Southern California’s economic recovery may be halting and tepid, but young workers gaining new employment, a demand for apartment living and scarce construction of units are creating a rental squeeze in the region, according to a report released Wednesday by USC’s Lusk Center for Real Estate.

The report is the latest evidence that the rental market is on an upswing, an early indicator that housing may be headed into recovery even as home prices tumble to fresh lows. The Lusk Center’s annual Casden Multifamily Forecast showed rents last year rose in 39 of the region’s 40 sub-markets tracked by university experts in Los Angeles, Orange, San Diego, Riverside and San Bernardino counties.

That across-the-board increase is a change from 2010, when only 26 markets showed flat or increasing rents, and a big turnaround from 2009, when only three sub-markets saw rents rising. Rents are expected to rise throughout the region over the next two years, with Los Angeles County headed for a big increase given the dearth of open units available to tenants.

“For investors, it’s a good thing; for renters, it’s a bad thing,” said Richard Green, a professor and director of the Lusk Center.

“Rental affordability is a huge problem in coastal California — in San Diego, Orange and L.A. counties,” Green said. “If you are a typical renter, you are paying too much money for your rent in the sense that it is putting a real stress on you financially.”

Rising rents and falling home prices could help usher in a housing market recovery if enough renters with good credit take the plunge into buying. The weak pace of construction of new apartment buildings throughout the area is also making it tough to easily find rental housing and is driving up the cost.

The rise in rents tracks a national trend in the apartment sector. Since much of the recent job growth has been driven by young people finding work, and their entry into the housing market is typically through renting, vacant units are filling up fast, the USC report noted.

Los Angeles County was the strongest performer out of all the Southland counties analyzed by the Lusk Center. The county had a 6.2% increase in average rent during 2011 to $1,596 a month. The forecast predicts that the county’s average rent will rise 7.9% in 2012, with total growth of 9.6% by the end of 2013.

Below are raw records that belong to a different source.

(** * Catch the Falling Object: the simulation loop and the input estimator

    A shallow embedding of [src/components/VisionTracker.tsx] (the scalar
    Kalman filter behind the camera input) and of
    [src/components/GameWorld.tsx] (the per-frame [loop] of the engine),
    followed by the properties of the specification that concern them.

    Numbers.  Every TypeScript [number] is an IEEE-754 double.  The model
    takes them as exact rationals ([Q]): sums, products and quotients are
    the mathematical ones, [Math.floor] is [Qfloor], [Math.max] and
    [Math.min] are [Qmax] and [Qmin].  Equalities between computed numbers
    are therefore stated with [==] (equality of fractions).  The binary64
    behaviour of the one literal example of the specification is evaluated
    separately with the primitive floats of the kernel.

    Effects.  [Math.random()], [Date.now()] and the timestamp handed to the
    frame callback are inputs of the model; calls to the audio engine, to
    [onGameOver], to [onHandUpdate] and to [requestAnimationFrame] are
    outputs.  Canvas drawing changes no state and is left out. *)

From Stdlib Require Import QArith Qround Qminmax Qabs Lqa Lia ZArith List Bool.
From Stdlib Require Import Floats.
From Stdlib Require String Sorted Permutation.
Import ListNotations.
Open Scope Q_scope.

(** ** Numeric helpers shared by both components *)

(** [Math.max(0, Math.min(1, v))]. *)
Definition clamp01 (v : Q) : Q := Qmax 0 (Qmin 1 v).

(** [Math.floor] as a number again. *)
Definition floorQ (v : Q) : Q := inject_Z (Qfloor v).

(** * VisionTracker.tsx *)

Module VisionTracker.

(** [kalmanX.current]: the estimate [x], its variance [p], and the two noise
    constants [q] and [r]. *)
Record Kalman : Type := mkKalman {
  k_x : Q;
  k_p : Q;
  k_q : Q;
  k_r : Q
}.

That forecast is tempered by the news that L.A. County produced lackluster job growth during the first two months of the year. Although economists had predicted that 35,000 to 40,000 jobs would be created in 2012, the county shed jobs during the first months of 2012, the report said.

In the rest of the Southland, average rent was up 3.2% to $1,523 in Orange County during 2011; up 3.4% to $1,069 in the Inland Empire; and up 4.3% to $1,377 in San Diego County.

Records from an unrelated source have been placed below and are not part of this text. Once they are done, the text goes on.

(** A Kyber answer that cannot be two items - [None], a bool, an int, a
    tuple of another length - makes [execute] raise at the assignment:
    the Dilithium generator is never called and nothing is returned. *)
Theorem execute_stops_at_a_malformed_key_pair :
  forall (operation : value) (w : World) (v rhs : value),
    answer (fst (respond (log_info "Executing PQC testing") (ext w))) = Returns v ->
    answer (fst (respond kyber512_keypair
                   (snd (respond (log_info "Executing PQC testing") (ext w)))))
      = Returns rhs ->
    rhs = VNone \/ (exists b, rhs = VBool b) \/ (exists z, rhs = VInt z) \/
    (exists items, rhs = VTuple items /\ List.length items <> 2%nat) ->
    fst (execute respond iterate unpack_error operation w)
      = Raise (unpack_error rhs) /\
    invoked (emitted (execute respond iterate unpack_error operation) w)
      = [log_info "Executing PQC testing"; kyber512_keypair].
Proof.
  intros operation w v rhs H1 H2 U.
  unfold emitted, execute.
  rewrite (bind_invoke_returns _ _ _ _ H1).
  match goal with |- context [bind (invoke respond kyber512_keypair) _ ?w1] =>
    rewrite (bind_invoke_returns _ _ w1 rhs H2) end.
  rewrite (bind_unpack2_rejects rhs _ _ U).
  cbn [fst snd]. split; [reflexivity|].
  erewrite since_extension; [|cbn [trace]; rewrite <- app_assoc; reflexivity].
  reflexivity.
Qed.

(** Nothing is kept between two runs: run twice in a row on
    collaborators that answer, [execute] asks for four key pairs -
    Kyber, Dilithium, Kyber, Dilithium - and returns [True]. *)
Theorem execute_generates_fresh_keys_each_time :
  answers respond ->
  forall (op1 op2 : value) (w : World),
    fst (bind (execute respond iterate unpack_error op1)
              (fun _ => execute respond iterate unpack_error op2) w) = Ok (VBool true) /\
    filter is_keygen
      (invoked (emitted (bind (execute respond iterate unpack_error op1)
                              (fun _ => execute respond iterate unpack_error op2)) w))
    = [kyber512_keypair; dilithium2_keypair; kyber512_keypair; dilithium2_keypair].
Proof.
  intros Hans op1 op2 w. unfold emitted, bind.
  destruct (execute_runs op1 w Hans) as (evs1 & x1 & t1 & Hrun1 & Hi1 & _).
  rewrite Hrun1.
  destruct (execute_runs op2 (mkWorld (self w) x1 t1 (trace w ++ evs1)) Hans)
    as (evs2 & x2 & t2 & Hrun2 & Hi2 & _).
  rewrite Hrun2. cbn [fst snd self trace]. split; [reflexivity|].
  rewrite (since_extension _ _ (evs1 ++ evs2))
    by (cbn [trace]; rewrite app_assoc; reflexivity).
  rewrite invoked_app, Hi1, Hi2. reflexivity.
Qed.

(** [initialize] binds [services] before it logs: the attribute holds
    the new services afterwards even when the logger raises, in which case
    the exception is passed on.  [name] and [description] are left alone,
    and the one call made is the log line. *)
Theorem initialize_binds_services_before_logging :
  forall (services' : value) (w : World),
    services (self (snd (initialize respond services' w))) = Some services' /\
    name (self (snd (initialize respond services' w))) = name (self w) /\
    description (self (snd (initialize respond services' w)))
      = description (self w) /\
    invoked (emitted (initialize respond services') w)
      = [log_info "Initialized PQC Plugin"] /\
    fst (initialize respond services' w)
      = match answer (fst (respond (log_info "Initialized PQC Plugin") (ext w))) with
        | Returns _ => Ok VNone
        | Raises e => Raise e
        end.
Proof.
  intros services' w. unfold emitted.
  destruct (initialize respond services' w) as [r w'] eqn:E.
  unfold initialize in E. rewrite step_setattr in E.
  match type of E with
  | context [bind (invoke respond ?c) _ ?w1] =>
      destruct (respond c (ext w1)) as [[[v|e] d] x] eqn:R;
      [ rewrite (step_returns respond c _ w1 v d x R) in E
      | rewrite (step_raises respond c _ w1 e d x R) in E ];
      cbn [self ext clock trace] in E, R; rewrite R
  end;
    unfold ret in E; inversion E; subst; clear E;
    rewrite (since_extension w _ [Called (log_info "Initialized PQC Plugin") _ d])
      by reflexivity;
    repeat split.
Qed.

A separate report by mortgage market tracker CoreLogic of Santa Ana released Wednesday highlighted investors’ growing interest in converting foreclosures to rental properties. The report estimated that market could be worth as much as $100 billion to investors.

The report also underscored other positives for the housing market, in particular that housing affordability is at its highest level ever.

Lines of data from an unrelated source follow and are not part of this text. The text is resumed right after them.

(** * mongoose-paginator: a shallow embedding of [src/index.ts]

    The library offers three pagination strategies over a Mongoose model:
    [PageNumberPaginator], [OffsetPaginator] and [CursorPaginator], all
    derived from [BasePaginator].  This development embeds the four classes
    and the part of the JavaScript runtime and of the Mongoose collaborator
    they touch, and proves properties of their [paginate()] methods.

    The repository holds two copies of the module.  The later one, whose
    cursor strategy follows the sort specification, is the one embedded;
    the earlier one differs only in a cursor strategy fixed to ascending
    [_id].

    Conventions of the embedding.
    - Position parameters ([page], [limit], [offset]) are integers ([Z]);
      the numbers the metadata holds are integers or one of [NaN],
      [Infinity], [-Infinity] (type [number]).  Negative zero is identified
      with zero.
    - A JavaScript object used as a dictionary (a document, a filter) is a
      [gmap string _]; an object whose key order the code observes (the sort
      specification) is an association list.
    - Filter objects live in a heap and are passed by reference.
    - [async] methods are computations in the monad [M]: they read and
      write the heap, record every query they send to the collection, and
      end in a value or in a thrown error.
    - The collection handle [Model<T>] belongs to Mongoose.  The classes
      are embedded over an arbitrary handle (a record of what awaiting a
      query yields); where a property is about the rows themselves, a
      reference collection with MongoDB's matching, casting and ordering
      stands in for it. *)

From Stdlib Require Import ZArith Lia List Ascii String Sorting.Sorted.
From stdpp Require Import base option list gmap strings sorting pretty.

Open Scope string_scope.
Open Scope list_scope.
Open Scope Z_scope.

(** ** The JavaScript runtime *)

Module JS.

(** Numbers that [paginate()] computes: an integer, or a non-finite value
    produced by a division by zero. *)
Inductive number : Type :=
| Int (z : Z)
| NaN
| Infinity
| NegInfinity.

#[global] Instance number_eq_dec : EqDecision number.
Proof. solve_decision. Defined.

(** [a / b] on integers is only ever consumed by [Math.ceil] or
    [Math.floor]; the two compositions are given directly.  A division by
    zero yields [NaN] for [0 / 0] and a signed infinity otherwise. *)
Definition div_by_zero (a : Z) : number :=
  if a =? 0 then NaN else if 0 <? a then Infinity else NegInfinity.

(** [Math.ceil(a / b)] *)
Definition ceil_div (a b : Z) : number :=
  if b =? 0 then div_by_zero a else Int (- ((- a) / b)).

(** [Math.floor(a / b)] *)
Definition floor_div (a b : Z) : number :=
  if b =? 0 then div_by_zero a else Int (a / b).

(** [a % b]: the remainder has the sign of the dividend; [a % 0] is [NaN]. *)
Definition rem (a b : Z) : number :=
  if b =? 0 then NaN else Int (Z.rem a b).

“Many of the key housing metrics are holding steady through the typically slow winter season,” CoreLogic economist Sam Khater wrote in the report. “The real estate market may be experiencing a nascent recovery as many of the statistics continue to show slight positive signals.”

Despite much concern that a new wave of foreclosures could be imminent, foreclosure tracker RealtyTrac reported that foreclosure activity during the first three months of the year hit its lowest quarterly total since the fourth quarter of 2007. A total of 572,928 homes received foreclosure filings in the first quarter of 2012, a 2% decline from the previous quarter and a 16% drop from the first quarter of 2011.